### Work task
Print the data below exactly, but only the lines from the one containing "let a := t_probe_acc t in" down to the one containing "(st_pkt_dec_err s); key_int", inclusive.

### Exercise data
(* ===== verification/GsJson.v ===== *)
(** * The status documents of the ground supervisor

    [json_emit_tunnel] and [json_emit_status] of [ground/gs_supervisor_http.c], and the bodies
    of the read-only routes.  A document that does not fit its buffer is [None], the return
    value -1 of [APP]; the clock readings after such an overflow are the only difference. *)

From S2P Require Import Prelude CFloat CString Strtod Decimal Io Net.
From S2P Require Import GsText GsNet GsConfig GsProc GsState GsStats GsTunnel GsEmit.

Local Open Scope list_scope.

Definition tunnel_state_name (s : TunnelState) : string :=
  match s with
  | TS_STOPPED => "stopped" | TS_STARTING => "starting" | TS_RUNNING => "running"
  | TS_BACKOFF => "backoff" | TS_FAILED => "failed"
  end.

Definition system_state_name (s : SystemState) : string :=
  match s with SYS_DOWN => "down" | SYS_UP => "up" | SYS_UP_FAILED => "up_failed" end.

Definition key_int (key : string) (v : Z) : string := key_is key (pretty v).
Definition key_str (key v : string) : string := key_is key (quoted v).
Definition bool_text (b : bool) : string := if b then "true" else "false".
Definition obj (fields : list string) : string := ("{" ++ commas fields ++ "}")%string.
Definition arr (items : list string) : string := ("[" ++ commas items ++ "]")%string.
Definition key_obj (key : string) (fields : list string) : string := key_is key (obj fields).

(** [%.1f] of [(double)us / 1e6]. *)
Definition seconds_text (us : Z) : string := printf_f 1 (F64.div (F64.of_Z us) (F64.of_Z 1000000)).

(** The received-MCS histogram of the last ten seconds. *)
Definition mcs_sum (nsec : Z) (s : RxStats) : list Z :=
  fold_left (fun win sl =>
    let sec := nth sl (st_mcs_win_sec s) 0 in
    if (sec =? 0) || (10 <=? u64 (nsec - sec)) then win
    else zip_with (fun w x => u32 (w + x)) win (nth sl (st_mcs_win s) []))
  (seq 0 10) (replicate 16 0).

Definition mcs_hist (win : list Z) : list string :=
  let items := omap (fun m => let w := nth m win 0 in
      if w =? 0 then None else Some (key_int (pretty (Z.of_nat m)) w)) (seq 0 16) in
  match items with [] => [] | _ => [key_obj "mcs_hist" items] end.

Definition only (b : bool) (fields : list string) : list string := if b then fields else [].

(** The fields shown only in full. *)
Definition full_fields (t : Tunnel) : list string :=
  let c := t_cfg t in
  let p := t_tx t in
  only (nonempty (tc_binary c)) [key_str "binary" (tc_binary c)] ++
  (if is_rx t then
     only (nonempty (tc_udp_out_ip c))
       [key_str "udp_out" (tc_udp_out_ip c ++ ":" ++ pretty (tc_udp_out_port c))] ++
     only (nonempty (tc_stats_out c)) [key_str "stats_out" (tc_stats_out c)]
   else
     [key_int "udp_in_port" (tc_udp_in_port c); key_int "control_port" (tc_control_port c);
      key_obj "fec" [key_int "k" (tp_fec_k p); key_int "n" (tp_fec_n p);
        key_int "timeout_ms" (tp_fec_timeout_ms p); key_is "have" (bool_text (tp_fec_cache_have p))];
      key_obj "radio" [key_int "bw" (tp_bandwidth_mhz p); key_int "mcs" (tp_mcs_index p);
        key_int "stbc" (tp_stbc p); key_int "ldpc" (tp_ldpc p); key_int "short_gi" (tp_short_gi p);
        key_int "vht_mode" (tp_vht_mode p); key_int "vht_nss" (tp_vht_nss p);
        key_is "have" (bool_text (tp_radio_cache_have p))]]) ++
  [key_is "autostart" (bool_text (tc_autostart c))].

Definition rx_stat_fields (t : Tunnel) (nsec : Z) : list string :=
  let s := t_rx_stats t in
  let a := t_probe_acc t in
  [key_int "pkt_all" (st_pkt_all s); key_int "pkt_lost" (st_pkt_lost s);
   key_int "pkt_fec_recovered" (st_pkt_fec s); key_int "pkt_outgoing" (st_pkt_outgoing s);
   key_int "pkt_dec_err" (st_pkt_dec_err s); key_int "pkt_uniq" (st_pkt_uniq s);
   key_int "outgoing_bytes" (st_pkt_bytes s); key_int "ant_count" (st_ant_count s)] ++
  only (negb (st_rssi_best s =? INT_MIN)) [key_int "rssi_best" (st_rssi_best s)] ++
  mcs_hist (mcs_sum nsec s) ++
  only (tc_probe (t_cfg t))
    [key_obj "probe" [key_int "window_ms" (tc_probe_window_ms (t_cfg t));
       key_int "emitted" (probe_emit_count a); key_int "stale_dropped" (probe_drop_count a)]].

Definition tx_stat_fields (s : TxStats) : list string :=
  [key_int "pkts_in" (st_tx_pkts_in s); key_int "pkts_out" (st_tx_pkts_out s);
   key_int "bytes_in" (st_tx_bytes_in s); key_int "bytes_out" (st_tx_bytes_out s);
   key_int "pkts_drop" (st_tx_drop s); key_int "pkts_trunc" (st_tx_trunc s);
   key_int "fec_timeouts" (st_tx_fec_timeouts s)].

(** A document in a buffer of [cap] bytes. *)
Definition in_buffer (cap : Z) (s : string) : option string := if strlen s <? cap then Some s else None.

Section Json.
Context {EV : GsEnv}.

Definition uptime_us (t : Tunnel) : GS Z :=
  if negb (t_started_us t =? 0) && (0 <? t_pid t) then
    let! now := now_us in io_ret (u64 (now - t_started_us t))
  else io_ret 0.

Definition age_ms (t : Tunnel) : GS Z :=
  if t_last_us t =? 0 then io_ret 0
  else
    let! now := now_us in
    io_ret (if now >? t_last_us t then u64 (now - t_last_us t) `quot` 1000 else 0).

Definition json_emit_tunnel (cap : Z) (t : Tunnel) (full : bool) : GS (option string) :=
  let c := t_cfg t in
  let! up := uptime_us t in
  let! age := age_ms t in
  let! nsec := (if is_rx t then let! now := now_us in io_ret (now `quot` 1000000) else io_ret 0) in
  io_ret (in_buffer cap (obj (
    [key_str "name" (tc_name c); key_str "role" (tc_role c);
     key_str "state" (tunnel_state_name (t_state t)); key_int "pid" (t_pid t);
     key_int "restarts" (t_restart_count t); key_int "link_id" (tc_link_id c);
     key_int "radio_port" (tc_radio_port c); key_is "interfaces" (arr (map quoted (tc_ifaces c)))] ++
    only (negb (t_started_us t =? 0)) [key_is "uptime_s" (seconds_text up)] ++
    only (negb (t_exit_code t =? 0) || negb (t_exited_us t =? 0)) [key_int "last_exit" (t_exit_code t)] ++
    only full (full_fields t) ++
    [key_obj "stats" (
       [key_int "msg_count" (t_msg_count t); key_int "interval_ms" (t_interval_ms t)] ++
       (if is_rx t then rx_stat_fields t nsec else tx_stat_fields (t_tx_stats t)) ++
       [key_int "age_ms" age] ++
       only (negb (t_stats_port t =? 0)) [key_int "listen_port" (t_stats_port t)])]))).

(** The tunnels of a list into the room that is left; each is preceded by a comma but the
    first. *)
Fixpoint emit_tunnels (room : Z) (first full : bool) (ts : list Tunnel) : GS (option string) :=
  match ts with
  | [] => io_ret (Some EmptyString)
  | t :: ts =>
      let sep := (if first then EmptyString else ",")%string in
      let! d := json_emit_tunnel (room - strlen sep) t full in
      match d with
      | None => io_ret None
      | Some d =>
          let s := (sep ++ d)%string in
          let! r := emit_tunnels (room - strlen s) false full ts in
          io_ret ((fun r => s ++ r)%string <$> r)
      end
  end.

Definition status_head (c : GConfig) (e : Emit) (up_us : Z) : string :=
  ("{" ++ commas
     [key_is "uptime_s" (seconds_text up_us);
      key_str "system_state" (system_state_name (gc_system_state c));
      key_obj "wcmd" [key_int "emit_total" (em_total e); key_int "emit_frames" (em_frames e);
        key_int "rate_limited" (em_rate_limit e); key_int "emit_failed" (em_failed e);
        key_int "burst_frames" (Z.of_nat WCMD_BURST_FRAMES)];
      key_obj "recovery" [key_int "emit_total" (em_recovery_total e);
        key_int "emit_failed" (em_recovery_failed e);
        key_int "burst_frames" (Z.of_nat WCMD_RECOVERY_BURST_FRAMES)];
      quoted "tunnels" ++ ":["])%string.

Definition json_emit_status (cap : Z) (c : GConfig) (e : Emit) (up_us : Z) : GS (option string) :=
  match in_buffer cap (status_head c e up_us) with
  | None => io_ret None
  | Some h =>
      let! ts := emit_tunnels (cap - strlen h) true false (gc_tunnels c) in
      io_ret (s ← ts; in_buffer cap (h ++ s ++ "]}"))
  end.

(** ** The read-only routes *)

Definition API_BODY : Z := 8192.

Definition shown (d : option string) : Z := match d with Some _ => 200 | None => 500 end.

Definition show_status (c : GConfig) (e : Emit) (startup_us : Z) : GS Z :=
  let! now := now_us in
  let! d := json_emit_status API_BODY c e (u64 (now - startup_us)) in
  io_ret (shown d).

Definition show_tunnels (c : GConfig) : GS Z :=
  let! d := emit_tunnels (API_BODY - 1) true true (gc_tunnels c) in
  io_ret (shown d).

Definition show_tunnel (t : Tunnel) : GS Z :=
  let! d := json_emit_tunnel API_BODY t true in
  io_ret (shown d).

(** *** The reports of a scan and of a channel switch

    Their pieces are appended with [p += snprintf(body + p, sizeof(body) - p, ...)], which nobody
    checks: a report that does not fit its buffer would be written past its end. *)

Definition scan_phase_num (p : ScanPhase) : Z :=
  match p with SCAN_IDLE => 0 | SCAN_RUNNING => 1 | SCAN_FOUND => 2 | SCAN_STOPPED => 3 end.

Definition csa_phase_num (p : CsaPhase) : Z :=
  match p with CSA_IDLE => 0 | CSA_BURST => 1 | CSA_ARMED => 2 | CSA_VERIFY => 3 end.

(** [(double)((int64_t)until - (int64_t)now) / 1000.0]. *)
Definition ms_left (until now : Z) : fp :=
  F64.div (F64.of_Z (i64 (i64 until - i64 now))) (F64.of_Z 1000).

(** [/api/v1/scan]. *)
Definition SCAN_BODY : Z := 768.
Definition scan_report (now : Z) (s : ScanState) : string :=
  let left := if bool_decide (sc_phase s = SCAN_RUNNING)
              then ms_left (u64 (sc_step_started_us s + sc_step_dwell_us s)) now else f0 in
  let cur := default (-1, EmptyString) (sc_steps s !! Z.to_nat (sc_cur_step s)) in
  obj [key_int "phase" (scan_phase_num (sc_phase s)); key_int "sess" (sc_sess s);
       key_int "cur_step" (sc_cur_step s); key_int "step_count" (Z.of_nat (length (sc_steps s)));
       key_int "hops_done" (sc_hops_done s); key_is "dwell_left_ms" (printf_f 0 left);
       key_int "cur_chan" cur.1; key_str "cur_ht" cur.2; key_int "found_chan" (sc_found_chan s);
       key_str "found_ht" (sc_found_ht s); key_is "ifaces" (arr (map quoted (sc_ifaces s)));
       key_is "chans" (arr (map (fun st => pretty st.1) (sc_steps s)))].

(** [/api/v1/csa]. *)
Definition CSA_BODY : Z := 400.
Definition csa_report (now : Z) (s : CsaState) : string :=
  let to_switch := if bool_decide (cs_phase s = CSA_BURST) || bool_decide (cs_phase s = CSA_ARMED)
                   then ms_left (cs_t_switch_us s) now else f0 in
  let to_revert := if bool_decide (cs_phase s = CSA_VERIFY) then ms_left (cs_t_revert_us s) now
                   else f0 in
  obj [key_int "phase" (csa_phase_num (cs_phase s)); key_int "sess" (cs_sess s);
       key_int "frames_sent" (cs_frames_sent s); key_int "frames_total" (cs_frames_total s);
       key_int "target_chan" (cs_target_chan s); key_str "target_ht" (cs_target_ht s);
       key_int "prev_chan" (cs_prev_chan s); key_str "prev_ht" (cs_prev_ht s);
       key_is "ifaces" (arr (map quoted (cs_ifaces s)));
       key_is "t_to_switch_ms" (printf_f 1 to_switch); key_is "t_to_revert_ms" (printf_f 1 to_revert);
       key_is "no_revert" (bool_text (cs_no_revert s))].

(** The answer to [/api/v1/system/csa], from the state it armed. *)
Definition csa_answer (lead_ms t_revert_ms : Z) (s : CsaState) : string :=
  obj [key_is "ok" "true"; key_int "sess" (cs_sess s); key_int "chan" (cs_target_chan s);
       key_str "ht" (cs_target_ht s); key_is "ifaces" (arr (map quoted (cs_ifaces s)));
       key_int "lead_ms" lead_ms; key_int "t_revert_ms" t_revert_ms;
       key_int "prev_chan" (cs_prev_chan s); key_str "prev_ht" (cs_prev_ht s);
       key_is "no_revert" (bool_text (cs_no_revert s))].

(** The code of a report written into [cap] bytes; -1 stands for running past the end, by the
    next piece or by the sending of more bytes than there are. *)
Definition reported (cap : Z) (s : string) : Z := if strlen s <? cap then 200 else -1.

Definition show_scan (s : ScanState) : GS Z :=
  let! now := now_us in io_ret (reported SCAN_BODY (scan_report now s)).

Definition show_csa (s : CsaState) : GS Z :=
  let! now := now_us in io_ret (reported CSA_BODY (csa_report now s)).

(** [/api/v1/ifaces], one adapter. *)
Definition iface_json (now : Z) (s : IfaceState) : string :=
  let age := if if_last_query_us s =? 0 then F64.of_Z (-1)
             else F64.div (F64.of_Z (u64 (now - if_last_query_us s))) (F64.of_Z 1000) in
  obj [key_str "name" (if_name s); key_int "chan" (if_chan s); key_int "freq_mhz" (if_freq_mhz s);
       key_str "ht" (if_ht s); key_int "txpower_mbm" (if_txpower_mbm s);
       key_is "age_ms" (printf_f 0 age); key_int "iw_rc" (if_last_rc s)].
End Json.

### Response
  let a := t_probe_acc t in
  [key_int "pkt_all" (st_pkt_all s); key_int "pkt_lost" (st_pkt_lost s);
   key_int "pkt_fec_recovered" (st_pkt_fec s); key_int "pkt_outgoing" (st_pkt_outgoing s);
   key_int "pkt_dec_err" (st_pkt_dec_err s); key_int "pkt_uniq" (st_pkt_uniq s);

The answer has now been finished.